Spacecraft properties
- Spacecraft: Cislunar Explorers
- Spacecraft type: CubeSat
- Bus: 6U CubeSat
- Manufacturer: Cornell University
- Launch mass: 14 kg (31 lb)
- Dimensions: 10 cm × 20 cm × 30 cm

Start of mission
- Launch date: NET Unknown (planned)

Orbital parameters
- Reference system: Selenocentric orbit

Moon orbiter

Instruments
- Commercial cameras

= Cislunar Explorers =

Pair of spacecraft

Cislunar Explorers is a pair of spacecraft that will show the viability of water electrolysis propulsion and interplanetary optical navigation to orbit the Moon. Both spacecraft will launch mated together as two L-shaped 3U CubeSats, which fit together as a 6U CubeSat of about 10 cm × 20 cm × 30 cm.

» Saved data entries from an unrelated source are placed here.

Lemma parse_elements_text xs :
  Forall reparses xs -> forallb numbers_stable xs = true -> xs <> [] ->
  forall acc fuel rest,
    (2 * length (elements_text xs) + 2 <= fuel)%nat ->
    parse_elements fuel (elements_text xs ++ 93 :: rest) acc =
    Some (VArr (acc ++ xs), rest).
Proof.
  induction 1 as [|x xs Hx Hxs IH]; intros Hst Hne acc fuel rest Hf; [congruence|].
  simpl in Hst. apply andb_true_iff in Hst as [Hsx Hst].
  destruct fuel as [|f]; [lia|]. rewrite parse_elements_S.
  destruct xs as [|y l].
  - change (elements_text [x]) with (JSON_stringify x) in *.
    rewrite Hx; [|lia|right; left; reflexivity].
    reflexivity.
  - rewrite elements_text_cons in *. rewrite length_app in Hf. simpl length in Hf.
    rewrite <- app_assoc. change ((44 :: elements_text (y :: l)) ++ 93 :: rest)
      with (44 :: (elements_text (y :: l) ++ 93 :: rest)).
    rewrite Hx; [|lia|left; reflexivity].
    cbn [skip_ws is_json_ws N.eqb Pos.eqb orb].
    rewrite IH; [|exact Hst|discriminate|lia].
    rewrite <- app_assoc. reflexivity.
Qed.

Lemma parse_members_text ps :
  Forall (fun p => reparses (snd p)) ps ->
  forallb (fun p => numbers_stable (snd p)) ps = true -> ps <> [] ->
  forall acc fuel rest,
    (2 * length (members_text ps) + 2 <= fuel)%nat ->
    parse_members fuel (members_text ps ++ 125 :: rest) acc =
    Some (VObj (fold_left (fun a p => obj_set a (fst p) (snd p)) ps acc), rest).
Proof.
  induction 1 as [|[k v] ps Hx Hxs IH]; intros Hst Hne acc fuel rest Hf; [congruence|].
  simpl in Hst. apply andb_true_iff in Hst as [Hsx Hst]. simpl in Hx.
  destruct fuel as [|f]; [lia|]. rewrite parse_members_S.
  assert (Hm : forall tail, member_text (k, v) ++ tail =
                 34 :: (quote_units k ++ 34 :: (58 :: (JSON_stringify v ++ tail)))).
  { intros tail. unfold member_text, quote_json_string. cbn [fst snd app].
    rewrite <- !app_assoc. reflexivity. }
  assert (Hl : (length (JSON_stringify v) + 3 <= length (member_text (k, v)))%nat).
  { unfold member_text, quote_json_string. cbn [fst snd].
    rewrite length_app. simpl. rewrite length_app. simpl. lia. }
  destruct ps as [|q l].
  - change (members_text [(k, v)]) with (member_text (k, v)) in *.
    rewrite Hm. cbn [skip_ws is_json_ws N.eqb Pos.eqb orb].
    rewrite lex_string_quote_units.
    cbn [skip_ws is_json_ws N.eqb Pos.eqb orb].
    rewrite Hx; [|lia|right; right; reflexivity].
    reflexivity.
  - rewrite members_text_cons in *. rewrite length_app in Hf. cbn [length] in Hf.
    rewrite <- app_assoc. rewrite Hm.
    cbn [skip_ws is_json_ws N.eqb Pos.eqb orb].
    rewrite lex_string_quote_units.
    cbn [skip_ws is_json_ws N.eqb Pos.eqb orb].
    change ((44 :: members_text (q :: l)) ++ 125 :: rest)
      with (44 :: (members_text (q :: l) ++ 125 :: rest)).
    rewrite Hx; [|lia|left; reflexivity].
    cbn [skip_ws is_json_ws N.eqb Pos.eqb orb].
    rewrite IH; [|exact Hst|discriminate|lia].
    reflexivity.
Qed.

Lemma elements_text_head x xs :
  numbers_stable x = true ->
  exists c s, elements_text (x :: xs) = c :: s /\ value_start c.
Proof.
  intros H. destruct (stringify_head x H) as (c & s & E & Hc).
  destruct xs as [|y l].
  - exists c, s. split; [exact E|exact Hc].
  - rewrite elements_text_cons, E. eexists _, _. split; [reflexivity|exact Hc].
Qed.

Lemma members_text_head p ps :
  exists s, members_text (p :: ps) = 34 :: s.
Proof.
  destruct ps as [|q l].
  - eexists. reflexivity.
  - rewrite members_text_cons. eexists. reflexivity.
Qed.
Lemma starts_with_append (p t : string) : Text.starts_with p (p +:+ t) = true.
Proof.
  induction p as [|c p IH]; [reflexivity|].
  rewrite append_cons. cbn [Text.starts_with].
  rewrite Ascii.eqb_refl. exact IH.
Qed.

Lemma starts_with_append_l (p s t : string) :
  Text.starts_with p s = true -> Text.starts_with p (s +:+ t) = true.
Proof.
  revert s. induction p as [|c p IH]; intros s Hs; [reflexivity|].
  destruct s as [|c' s]; [discriminate|].
  rewrite append_cons. cbn [Text.starts_with] in *.
  apply andb_true_iff in Hs as [Hc Hp].
  rewrite Hc. cbn. now apply IH.
Qed.

Lemma contains_unfold (p s : string) :
  Text.contains p s =
  Text.starts_with p s || match s with EmptyString => false | String _ r => Text.contains p r end.
Proof. destruct s; reflexivity. Qed.

Lemma contains_append_l (p s t : string) :
  Text.contains p s = true -> Text.contains p (s +:+ t) = true.
Proof.
  induction s as [|c s IH]; intros Hs.
  - rewrite contains_unfold in Hs. rewrite orb_false_r in Hs.
    destruct p; [|discriminate]. rewrite contains_unfold. reflexivity.
  - rewrite contains_unfold in Hs. rewrite append_cons, contains_unfold.
    apply orb_true_iff in Hs as [Hs|Hs].
    + rewrite <- append_cons, (starts_with_append_l _ _ _ Hs). reflexivity.
    + rewrite (IH Hs). apply orb_true_r.
Qed.

Lemma contains_append_r (p s t : string) :
  Text.contains p t = true -> Text.contains p (s +:+ t) = true.
Proof.
  intros Ht. induction s as [|c s IH]; [exact Ht|].
  rewrite append_cons, contains_unfold, IH. apply orb_true_r.
Qed.

Lemma contains_here (p t : string) : Text.contains p (p +:+ t) = true.
Proof. rewrite contains_unfold, starts_with_append. reflexivity. Qed.

(** ** Spelling correction *)

Section Spelling.
Context `{Externals}.
Import SearchService.

(** C8. Spelling normalization sends the token "pertol" to "petrol" and
    leaves the token "gst" unchanged, so it is never turned into "gas":
    this holds for the static vocabulary and for every vocabulary that
    lists "gst", whatever the fuzzy matcher answers. *)
Theorem correct_spelling_pertol_gst (vocabulary : option (list string)) :
  Text.mem "gst" (default EXPENSE_VOCABULARY vocabulary) = true ->
  _correct_spelling "pertol" vocabulary = "petrol"
  /\ _correct_spelling "gst" vocabulary = "gst"
  /\ _correct_spelling "gst" vocabulary <> "gas"
  /\ _normalize_query "pertol" = "petrol"
  /\ _normalize_query "gst" = "gst".
Proof.
  intros Hmem.
  assert (Hgst : _correct_spelling "gst" vocabulary = "gst").
  { unfold _correct_spelling.
    change (String.length "gst" <? 2)%nat with false.
    change (Text.lower "gst") with "gst".
    change (dict_get "gst" TYPO_CORRECTIONS) with (@None string).
    cbv beta iota zeta. rewrite Hmem. reflexivity. }
  split; [reflexivity|].
  split; [exact Hgst|].
  split; [rewrite Hgst; discriminate|].
  split; reflexivity.
Qed.

End Spelling.

Lemma correct_spelling_pertol_gst_witness :
  Text.mem "gst" (default SearchService.EXPENSE_VOCABULARY None) = true
  /\ @SearchService._correct_spelling (Python.externals (fun _ => None) 2025) "gst" None = "gst".
Proof.
  split; [reflexivity|].
  apply (@correct_spelling_pertol_gst (Python.externals (fun _ => None) 2025) None).
  reflexivity.
Defined.

(** ** The ranking engine *)

Section Ranking.
Context `{Externals}.
Import SearchService.

Lemma all_buckets_empty (P : result -> Prop) : all_buckets P empty_buckets.
Proof. repeat split; constructor. Qed.

Lemma all_buckets_appended (P : result -> Prop) (r : result) (b b' : buckets) :
  appended r b b' -> P r -> all_buckets P b -> all_buckets P b'.
Proof.
  intros Happ Hr (H1 & H2 & H3 & H4).
  unfold all_buckets.
  destruct Happ as [-> | [-> | [-> | ->]]]; cbn;
    rewrite ?Forall_app; repeat split; auto.
Qed.

Ltac by_return b :=
  match goal with
  | |- context [if ?c then b else _] =>
      destruct c eqn:?; cbv beta iota; [left; reflexivity|]
  end.

(** What one call of [process_expense_result] does to the lists: nothing, or
    one result of the expense appended, to the date-and-signal list when a
    signal fired and to the similarity-only list otherwise; and then the
    query has a month hint and, when it is a tax query, the expense carries
    tax. *)
Lemma process_expense_result_cases d q e s b :
  process_expense_result d q e s b = b \/
  exists r,
    type r = "expense" /\ id r = Expense.id e
    /\ truthy_int (month_hint q) = true
    /\ (is_gst_query q = true -> has_gst e = true)
    /\ ((soft_signal d q e = true
         /\ process_expense_result d q e s b = append_date_keyword_matched r b)
        \/ (soft_signal d q e = false
            /\ process_expense_result d q e s b = append_results r b)).
Proof.
  unfold process_expense_result, soft_signal. cbv zeta.
  by_return b. by_return b. by_return b.
  destruct (Expense.date e) as [date|]; [|left; reflexivity].
  match goal with
  | |- context [match ?a with Some _ => _ | None => b end] =>
      destruct a as [boost|]
  end; [|left; reflexivity].
  cbv beta iota.
  assert (Hmonth : truthy_int (month_hint q) = true)
    by (now apply negb_false_iff).
  assert (Hgst : is_gst_query q = true -> has_gst e = true).
  { intros Hq. rewrite Hq in *. now destruct (has_gst e). }
  cbn [andb].
  destruct (keyword_match d q e || phrase_match d q e || person_name_match d q e
            || is_gst_query q && has_gst e) eqn:Hsoft; cbv beta iota.
  - match goal with
    | |- context [append_date_keyword_matched ?r b = b] =>
        right; exists r; repeat (split; [assumption || reflexivity|]);
        left; split; reflexivity
    end.
  - match goal with
    | |- context [if ?c then append_results ?r b else b] =>
        destruct c; [|left; reflexivity];
        right; exists r; repeat (split; [assumption || reflexivity|]);
        right; split; reflexivity
    end.
Qed.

The technology demonstrator spacecraft pair is being developed at Cornell University in New York, by a team of researchers, graduate students, and undergraduates. The spacecraft were originally intended to launch onboard the Artemis 1 mission into a heliocentric orbit in cislunar space in 2022; delays caused by difficulties during integration led to their removal from the Artemis 1 manifest; a new launch provider has not yet been chosen.

== Water powered ==
The two spacecraft feature an unusual water electrolysis propulsion system that splits the bond between hydrogen and oxygen, producing combustible gaseous mixture that can be used as engine propellant. This propulsion system will be used to enter lunar orbit. The mission designers comment that if this water-based propulsion technology is successful, it may enable in situ resources for refueling landers for commercial or science purposes. Such a spacecraft could refuel at space-bound water sources, like asteroids, instead of bringing all the needed fuel along with it from Earth.

== Optical navigation ==
Since the purpose of the Cislunar Explorers is to test a novel propulsion system, they will simply be injected in "any lunar orbit" and maintain it for as long as possible. Cislunar Explorers will navigate completely autonomously, with minimal control from Earth. Cislunar Explorers will each use commercial cameras that enable them to view the Earth, the Moon, and the Sun. By computing the sizes of each of these objects and their locations relative to one another, the two spacecraft will deduce their locations.

== See also ==

- The 10 CubeSats flying in the Artemis 1 mission
- Near-Earth Asteroid Scout by NASA is a solar sail spacecraft that will encounter a near-Earth asteroid
- BioSentinel is an astrobiology mission
- LunIR by Lockheed Martin Space
- Lunar IceCube, by the Morehead State University
- CubeSat for Solar Particles (CuSP)
- Lunar Polar Hydrogen Mapper (LunaH-Map), designed by the Arizona State University
- EQUULEUS, submitted by JAXA and the University of Tokyo
- OMOTENASHI, submitted by JAXA, was a lunar lander (mission failure)
- ArgoMoon, designed by Argotec and coordinated by Italian Space Agency (ASI)
- Team Miles, by Fluid and Reason LLC, Tampa, Florida

- The 3 CubeSat missions removed from Artemis 1
- Lunar Flashlight will map exposed water ice on the Moon
- Cislunar Explorers, Cornell University, Ithaca, New York
- Earth Escape Explorer (CU-E^{3}), University of Colorado Boulder

- Other water-based propelled spacecraft
- Pathfinder Technology Demonstrator
- World Is Not Enough (spacecraft propulsion)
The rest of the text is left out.